たとえば、上記のケースでは以下のようになります。

         STRING STRING1 、および STRING2 は汎用型 C を持ちます。実パラメータも型 C を持つ必要があります。ただし、長さは関係ありません。

         POS および POS_NEW は完全に指定された型 I を持ちます。実パラメータも型 I を持つ必要があります。

         LANGU ABAP ディクショナリ項目   SY-LANGU への参照で定義されたため、 LANGU も完全に指定された型を持ちます。実パラメータは、同じ型を持つ必要があります。

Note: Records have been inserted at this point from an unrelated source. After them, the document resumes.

(** Priority selection without a destination constraint returns either the
    wheel's neighbour of the stream served last when it has the same priority,
    or a stream that no stream on the wheel precedes in priority. *)
Theorem prio_select_class (a : association) (cmt : Z) (k : nat)
  (Hsort : sorted_by so_priority a) (Hne : wheel a <> []) :
  exists r, sctp_ss_prio_select (S k) cmt None a = Some (Some r) /\ r ∈ wheel a
    /\ ((exists l, last_out_stream a = Some l /\ TAILQ_NEXT (wheel a) l = Some r
                   /\ so_priority (strq_of a r) = so_priority (strq_of a l))
        \/ forall q, q ∈ wheel a -> so_priority (strq_of a r) <= so_priority (strq_of a q)).
Proof.
  assert (exists r, TAILQ_FIRST (wheel a) = Some r /\ r ∈ wheel a
    /\ forall q, q ∈ wheel a -> so_priority (strq_of a r) <= so_priority (strq_of a q)) as Hf.
  { unfold sorted_by in Hsort. destruct (wheel a) as [|r w]; [done|]. exists r.
    split; [done|]. split; [constructor|]. apply StronglySorted_cons in Hsort as [Hr _].
    intros q [-> | Hq]%elem_of_cons; [lia|]. by apply (proj1 (Forall_forall _ _) Hr). }
  unfold sctp_ss_prio_select. cbn [prio_again]. unfold rejected.
  destruct Hf as (f & Hf & Hfin & Hfmin).
  destruct (last_out_stream a) as [l|] eqn:El; cbn [prio_next]; [|rewrite Hf; naive_solver].
  destruct (TAILQ_NEXT (wheel a) l) as [n|] eqn:En; [|rewrite Hf; naive_solver].
  destruct (Z.eqb_spec (so_priority (strq_of a n)) (so_priority (strq_of a l))).
  - exists n. split; [done|]. split; [by apply tailq_next_in in En | left; by exists l].
  - rewrite Hf. naive_solver.
Qed.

汎用モジュール STRING_SPLIT_AT_POSITION の完全な呼出は以下のようになります。

PROGRAM CALL_FUNCTION.

DATA: TEXT(10) TYPE C VALUE '0123456789',
      TEXT1(6) TYPE C,
      TEXT2(6) TYPE C.

PARAMETERS POSITION TYPE I.

CALL FUNCTION 'STRING_SPLIT_AT_POSITION'
     EXPORTING
          STRING            =  TEXT
          POS               =  POSITION
     IMPORTING
          STRING1           =  TEXT1
          STRING2           =  TEXT2
     EXCEPTIONS
          STRING1_TOO_SMALL = 1
          STRING2_TOO_SMALL = 2
          POS_NOT_VALID     = 3
          OTHERS            = 4.

CASE SY-SUBRC.
   WHEN 0.
    WRITE: / TEXT, / TEXT1, / TEXT2.

   WHEN 1.
    WRITE 'Target field 1 too short!'.

   WHEN 2.
    WRITE 'Target field 2 too short!'.

   WHEN 3.
    WRITE 'Invalid split position!'.

   WHEN 4.
    WRITE 'Other errors!'.

ENDCASE.

汎用モジュールは、特定の位置で入力項目を 2 つの出力項目に分割します。POSITION の内容がインターバル [4,6] にある場合は、汎用モジュールは例外が開始されずに実行されます。インターバル [1,3] および [7,9] の場合は、それぞれ例外STRING2_TOO_SMALL およびSTRING2_TOO_SMALL が開始されます。POSITION の他のすべての値の場合、例外 POS_NOT_VALID が開始されます。